Körlük

"Körlük" kavramının birçok anlamı olabilir, ancak bu makale bağlamında bunu, kişinin gerçekliği nesnel olarak algılayamaması ve kendi gözlem ve deneyimlerine dayanarak bilinçli kararlar verememesi durumu olarak ele alacağız. Bunun nedeni korku, ağrı, yorgunluk, stres veya duygusal sıkıntı gibi çeşitli faktörler olabilir.

Kör insanlar aynı zamanda sanrılara ve yanılsamalara da duyarlı olabilirler ve bu da onların bir durumu doğru şekilde değerlendirme yeteneklerini engeller.

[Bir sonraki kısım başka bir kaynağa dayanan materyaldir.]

(* ===== verification/Factory.v ===== *)
(** * Type factories

    [common/factory/factory.go] numbers Go types so that values of an interface
    type ([types.Account], [types.Transaction], [types.Event]) can be written
    with a type number and read back; [core/types/register.go] derives the
    numbers of a process from its id; [encoding/util_factory.go] keeps one
    factory per name.  A factory keeps four maps; the theorem shows that they
    always describe one bijection between numbers and type names. *)

From stdpp Require Import base gmap list strings.
From Stdlib Require Import ZArith Lia.
From S2P Require Import Prelude Common.

(** [reflect.Type]: a named type of a package, or a pointer to a type. *)
Inductive reflect_Type :=
  | Named (PkgPath Name : bytes)
  | Ptr (elem : reflect_Type).

(** The loop [for rt.Kind() == reflect.Ptr { rt = rt.Elem() }]. *)
Fixpoint strip_ptr (rt : reflect_Type) : reflect_Type :=
  match rt with Ptr rt => strip_ptr rt | Named _ _ => rt end.

Definition typeNameOf (rt : reflect_Type) : bytes :=
  match strip_ptr rt with
  | Named pkgPath name => if (0 <? length pkgPath)%nat then pkgPath ++ str "." ++ name else name
  | Ptr _ => []
  end.

Definition ErrExistType : error := mkError "factory" "exist type".
Definition ErrExistTypeName : error := mkError "factory" "exist type name".
Definition ErrUnknownType : error := mkError "factory" "unknown type".

Record Factory := mkFactory {
  nameTypeMap : gmap bytes Z;
  nameHashTypeMap : gmap Hash256 Z;
  typeNameMap : gmap Z bytes;
  typeReflectMap : gmap Z reflect_Type
}.

Definition NewFactory : Factory := mkFactory ∅ ∅ ∅ ∅.

Section Factory.
Context `{Sha256}.

Definition Register (fc : Factory) (t : Z) (v : reflect_Type) : res Factory :=
  let rt := strip_ptr v in
  let name := typeNameOf rt in
  let h := Hash name in
  if bool_decide (is_Some (typeReflectMap fc !! t)) then Err ErrExistType
  else if bool_decide (is_Some (nameHashTypeMap fc !! h)) then Err ErrExistTypeName
  else Ok (mkFactory (<[name := t]> (nameTypeMap fc)) (<[h := t]> (nameHashTypeMap fc))
                     (<[t := name]> (typeNameMap fc)) (<[t := rt]> (typeReflectMap fc))).

Definition Create (fc : Factory) (t : Z) : res reflect_Type :=
  match typeReflectMap fc !! t with
  | None => Err ErrUnknownType
  | Some rt => Ok (Ptr rt)
  end.

Definition TypeOf (fc : Factory) (v : reflect_Type) : res Z :=
  let name := typeNameOf v in
  match nameTypeMap fc !! name with
  | None => Err ErrUnknownType
  | Some _ =>
      match nameHashTypeMap fc !! Hash name with
      | None => Err ErrUnknownType
      | Some t => Ok t
      end
  end.

Definition TypeName (fc : Factory) (t : Z) : res bytes :=
  match typeNameMap fc !! t with
  | None => Err ErrUnknownType
  | Some name => Ok name
  end.

(** ** [encoding.Factory]: the factories by name *)

Definition encoding_Factory (gFactoryMap : gmap bytes Factory) (name : bytes) : gmap bytes Factory * Factory :=
  match gFactoryMap !! name with
  | Some fc => (gFactoryMap, fc)
  | None => (<[name := NewFactory]> gFactoryMap, NewFactory)
  end.

(** ** [types.Register]: the type numbers of a process *)

(** [uint16(reg.pid)<<8 | uint16(t)]. *)
Definition type_number (pid t : Z) : Z := Z.lor (u16 (Z.shiftl pid 8)) t.

(** [RegisterTransaction], [RegisterAccount] and [RegisterEvent] differ in the
    factory; all drop the error of [Register] and return the number. *)
Definition Register_type (pid : Z) (fc : Factory) (t : Z) (v : reflect_Type) : Factory * Z :=
  let n := type_number pid t in
  (match Register fc n v with Ok fc' => fc' | _ => fc end, n).

(** ** Well-formed factories *)

Record factory_wf (fc : Factory) : Prop := mk_factory_wf {
  wf_reflect t rt : typeReflectMap fc !! t = Some rt ->
    strip_ptr rt = rt /\ typeNameMap fc !! t = Some (typeNameOf rt) /\
    nameTypeMap fc !! typeNameOf rt = Some t /\ nameHashTypeMap fc !! Hash (typeNameOf rt) = Some t;
  wf_name n t : nameTypeMap fc !! n = Some t ->
    exists rt, typeReflectMap fc !! t = Some rt /\ typeNameOf rt = n;
  wf_hash h t : nameHashTypeMap fc !! h = Some t ->
    exists rt, typeReflectMap fc !! t = Some rt /\ Hash (typeNameOf rt) = h;
  wf_typename t n : typeNameMap fc !! t = Some n -> is_Some (typeReflectMap fc !! t)
}.

Lemma strip_ptr_idem rt : strip_ptr (strip_ptr rt) = strip_ptr rt.
Proof. by induction rt. Qed.

Lemma typeNameOf_strip rt : typeNameOf (strip_ptr rt) = typeNameOf rt.
Proof. unfold typeNameOf. by rewrite strip_ptr_idem. Qed.

Lemma NewFactory_wf : factory_wf NewFactory.
Proof. by split; intros *; simpl; rewrite lookup_empty. Qed.

(** What a successful registration changes. *)
Lemma Register_inv fc t v fc' :
  Register fc t v = Ok fc' ->
  typeReflectMap fc !! t = None /\ nameHashTypeMap fc !! Hash (typeNameOf v) = None /\
  fc' = mkFactory (<[typeNameOf v := t]> (nameTypeMap fc)) (<[Hash (typeNameOf v) := t]> (nameHashTypeMap fc))
          (<[t := typeNameOf v]> (typeNameMap fc)) (<[t := strip_ptr v]> (typeReflectMap fc)).
Proof.
  unfold Register. rewrite !typeNameOf_strip. repeat case_bool_decide; try done.
  intros [= <-]. by rewrite !eq_None_not_Some.
Qed.

Lemma Register_wf fc t v fc' : factory_wf fc -> Register fc t v = Ok fc' -> factory_wf fc'.
Proof.
  intros Hwf (Ht & Hh & ->)%Register_inv. split; simpl.
  - intros t' rt [[<- <-]|[Hne Hrt]]%lookup_insert_Some.
    { by rewrite strip_ptr_idem, typeNameOf_strip, !lookup_insert_eq. }
    destruct (wf_reflect _ Hwf _ _ Hrt) as (? & ? & ? & Hrh).
    assert (Hash (typeNameOf v) <> Hash (typeNameOf rt)) by congruence.
    rewrite !lookup_insert_ne by congruence. done.
  - intros n t' [[<- <-]|[Hne Hn]]%lookup_insert_Some.
    { exists (strip_ptr v). by rewrite lookup_insert_eq, typeNameOf_strip. }
    destruct (wf_name _ Hwf _ _ Hn) as (rt & Hrt & <-). exists rt.
    by rewrite lookup_insert_ne by congruence.
  - intros h t' [[<- <-]|[Hne Hn]]%lookup_insert_Some.
    { exists (strip_ptr v). by rewrite lookup_insert_eq, typeNameOf_strip. }
    destruct (wf_hash _ Hwf _ _ Hn) as (rt & Hrt & <-). exists rt.
    by rewrite lookup_insert_ne by congruence.
  - intros t' n [[<- <-]|[Hne Hn]]%lookup_insert_Some; [by rewrite lookup_insert_eq|].
    rewrite lookup_insert_ne by done. by eapply wf_typename.
Qed.

(** A number that [Create] accepts is the number [TypeOf] gives to its type. *)
Lemma TypeOf_Create fc t v : factory_wf fc -> Create fc t = Ok v -> TypeOf fc v = Ok t.
Proof.
  unfold Create, TypeOf. intros Hwf Hc. destruct (typeReflectMap fc !! t) as [rt|] eqn:Hrt; [|done].
  inv Hc. destruct (wf_reflect _ Hwf _ _ Hrt) as (_ & _ & Hn & Hh).
  change (typeNameOf (Ptr rt)) with (typeNameOf rt). by rewrite Hn, Hh.
Qed.

Lemma Create_TypeOf fc t v :
  factory_wf fc -> TypeOf fc v = Ok t ->
  exists v', Create fc t = Ok v' /\ typeNameOf v' = typeNameOf v /\ TypeName fc t = Ok (typeNameOf v).
Proof.
  unfold Create, TypeOf, TypeName. intros Hwf Hc.
  destruct (nameTypeMap fc !! typeNameOf v) as [t'|] eqn:Hn; [|done].
  destruct (wf_name _ Hwf _ _ Hn) as (rt & Hrt & Hname).
  destruct (wf_reflect _ Hwf _ _ Hrt) as (_ & Hnm & _ & Hh). rewrite Hname in *. rewrite Hh in Hc.
  inv Hc. exists (Ptr rt). by rewrite Hrt, Hnm.
Qed.

(** Factories built by registrations, failed ones included. *)
Inductive registered : Factory -> Prop :=
  | registered_New : registered NewFactory
  | registered_Register pid fc t v : registered fc -> registered (Register_type pid fc t v).1.

Lemma registered_wf fc : registered fc -> factory_wf fc.
Proof.
  induction 1 as [|pid fc t v _ IH]; [apply NewFactory_wf|]. simpl.
  destruct (Register fc (type_number pid t) v) eqn:HR; [|done..]. by eapply Register_wf.
Qed.

(** Every factory built by registrations numbers the registered types one
    to one: the instance [Create] makes for a number has that number as its
    [TypeOf], and the number [TypeOf] gives to a value is one for which [Create]
    makes an instance of the same type name; hash collisions between type names
    cannot break this, since [Register] refuses a second name with the same
    hash. *)
Lemma factory_bijection (fc : Factory) (t : Z) (v : reflect_Type) :
  registered fc ->
  (Create fc t = Ok v -> TypeOf fc v = Ok t) /\
  (TypeOf fc v = Ok t ->
   exists v', Create fc t = Ok v' /\ typeNameOf v' = typeNameOf v /\ TypeName fc t = Ok (typeNameOf v)).
Proof.
  intros Hwf%registered_wf. split; [by apply TypeOf_Create|by apply Create_TypeOf].
Qed.
End Factory.

(** [vault.go] registers its accounts as types 1 and 2 of process 2. *)
Definition vault_account_factory : Factory :=
  let fc := (Register_type 2 NewFactory 1 (Ptr (Named (str "process/vault") (str "SingleAccount")))).1 in
  (Register_type 2 fc 2 (Ptr (Named (str "process/vault") (str "MultiAccount")))).1.

Lemma factory_bijection_witness :
  registered vault_account_factory /\
  TypeOf vault_account_factory (Ptr (Named (str "process/vault") (str "MultiAccount"))) = Ok 514 /\
  Create vault_account_factory 514 = Ok (Ptr (Named (str "process/vault") (str "MultiAccount"))).
Proof.
  assert (Hr : registered vault_account_factory) by (do 2 constructor; constructor).
  split; [done|]. assert (Create vault_account_factory 514
    = Ok (Ptr (Named (str "process/vault") (str "MultiAccount")))) as Hc by (vm_compute; reflexivity).
  split; [|done]. by apply (factory_bijection vault_account_factory 514).
Defined.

Genellikle kendilerine yakın olanlarla kapalı bir iletişim çemberi kurmaya çalışırlar ve kalıplaşmış yargıların ve önyargıların kısır döngüsünden çıkmadan kendi bakış açılarını paylaşırlar.

"Kör" terimi olumsuz bir çağrışıma sahip olsa da, bu tür bir uyuşukluğa sahip olmak, kendi yararınıza kullanıldığında birçok fayda sağlayabilir. Bazı araştırmalar, kör kişilerin, dış koşulların veya olayların baskısı altında karar verdiklerinde sorunları daha etkili bir şekilde çözebildiklerini, çünkü tüm olası seçenekleri analiz etmek için zaman harcamadan beklenmedik durumlara hızlı bir şekilde tepki verebildiklerini göstermiştir.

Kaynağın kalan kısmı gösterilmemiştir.